**YOUR TASK:** Where the records below have a line with "left", that line is to be copied.

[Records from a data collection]
(** C26: [becomeDaemon] returns 0 only in a process that is neither a session
    nor a group leader, whose session is a new one without a controlling
    terminal, whose umask, working directory and descriptors are what the flags
    ask for: all below the limit closed, the standard ones on /dev/null.  It
    returns -1 only where the kernel refused what it could have granted, and
    [chdir] is the one call whose refusal goes unnoticed.  The processes it
    leaves behind exit with success, their directory, umask and descriptors
    untouched. *)
Theorem becomeDaemon_daemonizes flags s :
  match becomeDaemon flags s with
  | (Ret r, s') => r = -1 ∧ ¬ W ∨ r = 0 ∧ daemonized W flags (dk_limit (t_os s)) (view s) (view s')
  | (Exit n, s') => n = EXIT_SUCCESS ∧ pv_fds (view s') = pv_fds (view s) ∧
      pv_cwd (view s') = pv_cwd (view s) ∧ pv_umask (view s') = pv_umask (view s)
  | _ => False
  end.
Proof.
  pose (Q := λ r s', r = -1 ∧ ¬ W ∨ r = 0 ∧ daemonized W flags (dk_limit (t_os s)) (view s) (view s')).
  pose (E := λ s', pv_fds (view s') = pv_fds (view s) ∧
    pv_cwd (view s') = pv_cwd (view s) ∧ pv_umask (view s') = pv_umask (view s)).
  enough (ends (becomeDaemon flags) Q E s) as H by exact H.
  apply fork_and_leave_spec; [by left|by intros s' H; rw /E H|].
  intros s1 pid1 Hl1 Hpid1 Hpg1 Hsid1 Hv1. apply ends_tcall.
  2: { intros e s2 H. left. split; [done|]. intros Hw.
       destruct (dw_setsid (t_os s1)) as (? & ? & ?); [by rw Hv1|congruence]. }
  intros sid s2 (Hl2 & _ & Hv2)%dk_setsid_ok. rw Hv1 in Hv2.
  apply fork_and_leave_spec; [by left|by intros s' H; rw /E H Hv2|].
  intros s3 pid2 Hl3 Hpid2 _ _ Hv3. rw Hv2 /= in Hpid2. rw Hv2 in Hv3.
  apply settle_spec; [by left|]. intros s4 cwd Hc Hv4. right. split; [done|].
  rw Hl3 Hl2 Hl1 Hv3 /= in Hv4. rw Hv3 /= in Hc. split; rw Hv4 //=.
Qed.
End proofs.

(** ** A kernel that does as asked *)

Module DaemonSim.
Record kern := Kern { k_view : pview; k_child : list bool; k_max : option Z }.

Definition EMFILE : Z := 24.
Definition new_pid (v : pview) : Z := 1 + Z.max (pv_pid v) (Z.max (pv_pgid v) (pv_sid v)).
Definition set_view (k : kern) (v : pview) : kern := Kern v (k_child k) (k_max k).

(** [k_child] says at each [fork] which of the two processes to follow. *)
Definition sim_fork (k : kern) : res Z * kern :=
  let v := k_view k in
  match k_child k with
  | false :: l => (inr (Z.max 1 (new_pid v)), Kern v l (k_max k))
  | l => (inr 0, Kern (with_pid v (new_pid v)) (tail l) (k_max k))
  end.

#[export] Instance daemon_sim_os : DaemonOS kern := {
  dk_fork := sim_fork;
  dk_setsid k := let v := k_view k in
    if pv_pid v =? pv_pgid v then (inl EPERM, k) else (inr (pv_pid v), set_view k (in_session v));
  dk_umask m k := set_view k (with_umask (k_view k) m);
  dk_chdir p k := (inr tt, set_view k (with_cwd (k_view k) p));
  dk_open_max k := (match k_max k with None => inl EINVAL | Some n => inr n end, k);
  dk_close fd k := (inr tt, set_view k (with_fds (k_view k) (delete fd (pv_fds (k_view k)))));
  dk_open p k := match pv_fds (k_view k) !! 0 with
    | None => (inr 0, set_view k (with_fds (k_view k) (<[0 := p]> (pv_fds (k_view k)))))
    | Some _ => (inl EMFILE, k)
    end;
  dk_dup2 a b k := match pv_fds (k_view k) !! a with
    | None => (inl EBADF, k)
    | Some p => (inr b, set_view k (with_fds (k_view k) (<[b := p]> (pv_fds (k_view k)))))
    end;
}.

**WRITTEN SOLUTION:**
  apply fork_and_leave_spec; [by left|by intros s' H; rw /E H|].
  2: { intros e s2 H. left. split; [done|]. intros Hw.
  apply fork_and_leave_spec; [by left|by intros s' H; rw /E H Hv2|].
  apply settle_spec; [by left|]. intros s4 cwd Hc Hv4. right. split; [done|].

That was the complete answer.